- _SUPPLIED INFORMATION_
(* ===== verification/TcamGuard.v ===== *)
(** * TcamGuard: the calls an entry point turns away

    Before it does its work an entry point checks its arguments and the
    flag [init], and the three entry operations look up the slice count.
    [call_guard] and [slice_error] say, as functions of the call and of
    the state, when one of these checks fails and what is logged then.
    The theorems say that a call that fails a check returns the code of
    that check, hands back its parameters unwritten and changes nothing
    but the log, for every entry point at once. *)

From S2P Require Import Prelude Types Device Rm Msg Tcam TcamRules TcamInv.
From S2P Require Import TcamLife TcamEntry.
From S2P Require RmPool MsgTable Fixtures.

Section Defs.
Context {R : RmOps} {F : MsgOps}.

(** The state after the lines of [l] are logged, in order. *)
Definition add_logs (l : list tcam_log) (w : tcam_world) : tcam_world :=
  foldl (fun w e => add_log e w) w l.

(** The structure a call hands back: its own, for [tf_tcam_alloc]. *)
Definition call_parms (c : tcam_call) : option tf_tcam_alloc_parms :=
  match c with
  | CallAlloc _ parms => parms
  | _ => None
  end.

(** The checks at the head of an entry point: [Some l] when the call is
    turned away, with the lines it logs; [None] when it goes on.  A NULL
    argument is turned away in silence; a bind of a bound module and an
    entry operation on a module that is not bound are logged; an unbind
    of a module that is not bound is not.  The two entry points with an
    empty body check nothing. *)
Definition call_guard (c : tcam_call) (w : tcam_world) : option (list tcam_log) :=
  match c with
  | CallAllocSearch _ | CallGet _ => None
  | CallBind (Some _) (Some _) =>
      if (init w =? 0)%N then None else Some [LogAlreadyInitialized]
  | CallUnbind (Some _) =>
      if (init w =? 0)%N then Some [] else None
  | CallAlloc (Some _) (Some p) =>
      if (init w =? 0)%N then Some [LogNoDbs (alloc_dir p)] else None
  | CallFree (Some _) (Some p) =>
      if (init w =? 0)%N then Some [LogNoDbs (free_dir p)] else None
  | CallSet (Some _) (Some p) =>
      if (init w =? 0)%N then Some [LogNoDbs (set_dir p)] else None
  | _ => Some []
  end.

(** The lookup of the slice count a call makes: the handle, the
    direction, the table type and the key size.  [tf_tcam_free] has no
    key size to give and passes 0. *)
Definition call_slice (c : tcam_call) : option (tf * tf_dir * N * N) :=
  match c with
  | CallAlloc (Some t) (Some p) =>
      Some (t, alloc_dir p, alloc_type p, alloc_key_size p)
  | CallFree (Some t) (Some p) => Some (t, free_dir p, free_type p, 0%N)
  | CallSet (Some t) (Some p) => Some (t, set_dir p, set_type p, set_key_size p)
  | _ => None
  end.
End Defs.

(** The lookup of the slice count fails: the code, and the lines logged.
    No session and no device give the code of the resolution; a device
    with no slice query gives [-EOPNOTSUPP], logged; a query that fails
    gives its code. *)
Definition slice_error (tfp : tf) (d : tf_dir) (type key_size : N)
  : option (Z * list tcam_log) :=
  match tf_session_get_session tfp with
  | inl rc => Some (rc, [])
  | inr tfs =>
      match tf_session_get_device tfs with
      | inl rc => Some (rc, [])
      | inr dev =>
          match tf_dev_get_tcam_slice_info (dev_ops dev) with
          | None => Some ((- EOPNOTSUPP)%Z, [LogNotSupported d (- EOPNOTSUPP)])
          | Some query =>
              if ((query type key_size).1 =? 0)%Z then None
              else Some ((query type key_size).1, [])
          end
      end
  end.

Section Guard.
Context {R : RmOps} {L : RmLaws R} {F : MsgOps} {A : TcamAbi}.
Implicit Types (w : tcam_world) (d : tf_dir) (c : tcam_call).

(** A lookup that fails returns its code, which is not 0, and logs its
    lines. *)
Lemma tcam_slice_info_error tfp d type key_size rc l w :
  slice_error tfp d type key_size = Some (rc, l) ->
  rc <> 0%Z /\
  exists n, tcam_slice_info tfp d type key_size w = Some ((rc, n), add_logs l w).
Proof.
  unfold slice_error, tcam_slice_info.
  pose proof (tf_session_get_session_err tfp) as Hs.
  destruct (tf_session_get_session tfp) as [rc1|tfs].
  { intros [= <- <-]. rewrite (Hs rc1) by done. split; [done|]. by eexists. }
  pose proof (tf_session_get_device_err tfs) as Hd.
  destruct (tf_session_get_device tfs) as [rc1|dev].
  { intros [= <- <-]. rewrite (Hd rc1) by done. split; [done|]. by eexists. }
  destruct (tf_dev_get_tcam_slice_info (dev_ops dev)) as [query|].
  - destruct (query type key_size) as [rc1 n]. cbn [fst].
    destruct (Z.eqb_spec rc1 0); [done|]. intros [= <- <-].
    split; [done|]. by eexists.
  - intros [= <- <-]. split; [done|]. by eexists.
Qed.

(** The checks, entry point by entry point. *)
Lemma tf_tcam_bind_guarded tfp parms l w :
  call_guard (CallBind tfp parms) w = Some l ->
  tf_tcam_bind tfp parms w = Some ((- EINVAL)%Z, add_logs l w).
Proof.
  destruct tfp as [tfp|], parms as [parms|]; cbn [call_guard];
    try by intros [= <-].
  destruct (N.eqb_spec (init w) 0) as [|Hi]; [done|]. intros [= <-].
  by apply tf_tcam_bind_bound.
Qed.

Lemma tf_tcam_unbind_guarded tfp l w :
  call_guard (CallUnbind tfp) w = Some l ->
  tf_tcam_unbind tfp w = Some ((- EINVAL)%Z, add_logs l w).
Proof.
  destruct tfp as [tfp|]; cbn [call_guard]; [|by intros [= <-]].
  destruct (N.eqb_spec (init w) 0) as [Hi|]; [|done]. intros [= <-].
  by apply tf_tcam_unbind_unbound.
Qed.

Lemma tf_tcam_alloc_guarded tfp parms l w :
  call_guard (CallAlloc tfp parms) w = Some l ->
  tf_tcam_alloc tfp parms w = Some (((- EINVAL)%Z, parms), add_logs l w).
Proof.
  destruct tfp as [tfp|], parms as [p|]; cbn [call_guard];
    try by intros [= <-].
  destruct (N.eqb_spec (init w) 0) as [Hi|]; [|done]. intros [= <-].
  apply wp_is_eq. unfold tf_tcam_alloc. wp_go. by rc_case.
Qed.

Lemma tf_tcam_free_guarded tfp parms l w :
  call_guard (CallFree tfp parms) w = Some l ->
  tf_tcam_free tfp parms w = Some ((- EINVAL)%Z, add_logs l w).
Proof.
  destruct tfp as [tfp|], parms as [p|]; cbn [call_guard];
    try by intros [= <-].
  destruct (N.eqb_spec (init w) 0) as [Hi|]; [|done]. intros [= <-].
  apply wp_is_eq. unfold tf_tcam_free. wp_go. by rc_case.
Qed.

Lemma tf_tcam_set_guarded tfp parms l w :
  call_guard (CallSet tfp parms) w = Some l ->
  tf_tcam_set tfp parms w = Some ((- EINVAL)%Z, add_logs l w).
Proof.
  destruct tfp as [tfp|], parms as [p|]; cbn [call_guard];
    try by intros [= <-].
  destruct (N.eqb_spec (init w) 0) as [Hi|]; [|done]. intros [= <-].
  apply wp_is_eq. unfold tf_tcam_set. wp_go. by rc_case.
Qed.

(** C28: a call that fails the checks at the head of its entry point (a
    NULL handle or parameter structure, [tf_tcam_bind] on a bound module,
    any of [tf_tcam_unbind], [tf_tcam_alloc], [tf_tcam_free],
    [tf_tcam_set] on a module that is not bound) returns [-EINVAL], hands
    back the parameters unwritten, calls no collaborator and changes
    nothing but the log, to which it adds the line of the check, if the
    check has one. *)
Theorem tcam_call_guarded c l w :
  call_guard c w = Some l ->
  tcam_call_run c w = Some (((- EINVAL)%Z, call_parms c), add_logs l w).
Proof.
  intros Hg. destruct c; cbn [tcam_call_run call_parms]; unfold bind.
  - by rewrite (tf_tcam_bind_guarded _ _ l).
  - by rewrite (tf_tcam_unbind_guarded _ l).
  - by apply tf_tcam_alloc_guarded.
  - by rewrite (tf_tcam_free_guarded _ _ l).
  - done.
  - by rewrite (tf_tcam_set_guarded _ _ l).
  - done.
Qed.

(** An entry operation on a bound module whose lookup fails returns at
    the test of the lookup's code. *)
Ltac slice_fail Hs :=
  let Hrc := fresh "Hrc" in
  let n := fresh "n" in
  let Hn := fresh "Hn" in
  lazymatch goal with
  | |- _ ?w = Some _ =>
      destruct (tcam_slice_info_error _ _ _ _ _ _ w Hs) as (Hrc & n & Hn);
      apply wp_is_eq; wp_go; rc_case; [done|];
      apply (wp_eq _ _ _ _ _ Hn); by rc_case
  end.

(** The lookup of the slice count, entry operation by entry operation. *)
Lemma tf_tcam_alloc_slice_error tfp p rc l w :
  init w <> 0%N ->
  slice_error tfp (alloc_dir p) (alloc_type p) (alloc_key_size p) = Some (rc, l) ->
  tf_tcam_alloc (Some tfp) (Some p) w = Some ((rc, Some p), add_logs l w).
Proof.
  intros Hi Hs. unfold tf_tcam_alloc. by slice_fail Hs.
Qed.

Lemma tf_tcam_free_slice_error tfp p rc l w :
  init w <> 0%N ->
  slice_error tfp (free_dir p) (free_type p) 0 = Some (rc, l) ->
  tf_tcam_free (Some tfp) (Some p) w = Some (rc, add_logs l w).
Proof.
  intros Hi Hs. unfold tf_tcam_free. by slice_fail Hs.
Qed.

Lemma tf_tcam_set_slice_error tfp p rc l w :
  init w <> 0%N ->
  slice_error tfp (set_dir p) (set_type p) (set_key_size p) = Some (rc, l) ->
  tf_tcam_set (Some tfp) (Some p) w = Some (rc, add_logs l w).
Proof.
  intros Hi Hs. unfold tf_tcam_set. by slice_fail Hs.
Qed.

(** The guards of a call that looks up the slice count pass exactly on
    a bound module. *)
Lemma call_slice_bound c w x :
  call_guard c w = None -> call_slice c = Some x -> init w <> 0%N.
Proof.
  destruct c as [? ?|?|[?|] [?|]|[?|] [?|]|?|[?|] [?|]|?]; cbn; try done;
    by destruct (N.eqb_spec (init w) 0).
Qed.

(** C29: on a bound module, a [tf_tcam_alloc], [tf_tcam_free] or
    [tf_tcam_set] whose lookup of the slice count fails (no session, no
    device, a device with no slice query, a query that returns an error)
    returns the code of the lookup, hands back the parameters unwritten,
    calls neither the resource manager nor the firmware, and changes
    nothing but the log, to which a device with no slice query adds a
    line; the other three failures are silent. *)
Theorem tcam_call_slice_error c tfp d type key_size rc l w :
  call_guard c w = None ->
  call_slice c = Some (tfp, d, type, key_size) ->
  slice_error tfp d type key_size = Some (rc, l) ->
  tcam_call_run c w = Some ((rc, call_parms c), add_logs l w).
Proof.
  intros Hg Hc Hs. pose proof (call_slice_bound _ _ _ Hg Hc) as Hi.
  destruct c as [? ?|?|[?|] [?|]|[?|] [?|]|?|[?|] [?|]|?]; try done;
    injection Hc as [= -> <- <- <-]; cbn [tcam_call_run call_parms]; unfold bind.
  - by apply tf_tcam_alloc_slice_error.
  - by rewrite (tf_tcam_free_slice_error _ _ rc l).
  - by rewrite (tf_tcam_set_slice_error _ _ rc l).
Qed.
End Guard.

Import RmPool MsgTable Fixtures.

Lemma tcam_call_guarded_witness :
  tcam_call_run (CallSet (Some tf_by_type) (Some (set_of TF_DIR_TX 1 0 16))) w_start =
    Some (((- EINVAL)%Z, None), add_logs [LogNoDbs TF_DIR_TX] w_start).
Proof.
  exact (tcam_call_guarded
           (CallSet (Some tf_by_type) (Some (set_of TF_DIR_TX 1 0 16)))
           [LogNoDbs TF_DIR_TX] w_start eq_refl).
Defined.

Lemma tcam_call_slice_error_witness :
  tcam_call_run (CallFree (Some tf_no_query) (Some (free_of TF_DIR_RX 2 0))) w_alloc1 =
    Some (((- EOPNOTSUPP)%Z, None),
          add_logs [LogNotSupported TF_DIR_RX (- EOPNOTSUPP)] w_alloc1).
Proof.
  exact (tcam_call_slice_error
           (CallFree (Some tf_no_query) (Some (free_of TF_DIR_RX 2 0)))
           tf_no_query TF_DIR_RX 2 0 (- EOPNOTSUPP)
           [LogNotSupported TF_DIR_RX (- EOPNOTSUPP)] w_alloc1
           eq_refl eq_refl eq_refl).
Defined.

- _DIRECTIONS FOR THIS TASK_
Copy, from the material, each line that holds the string "structure".

- _RESPONSE BOX_
(** The structure a call hands back: its own, for [tf_tcam_alloc]. *)
    NULL handle or parameter structure, [tf_tcam_bind] on a bound module,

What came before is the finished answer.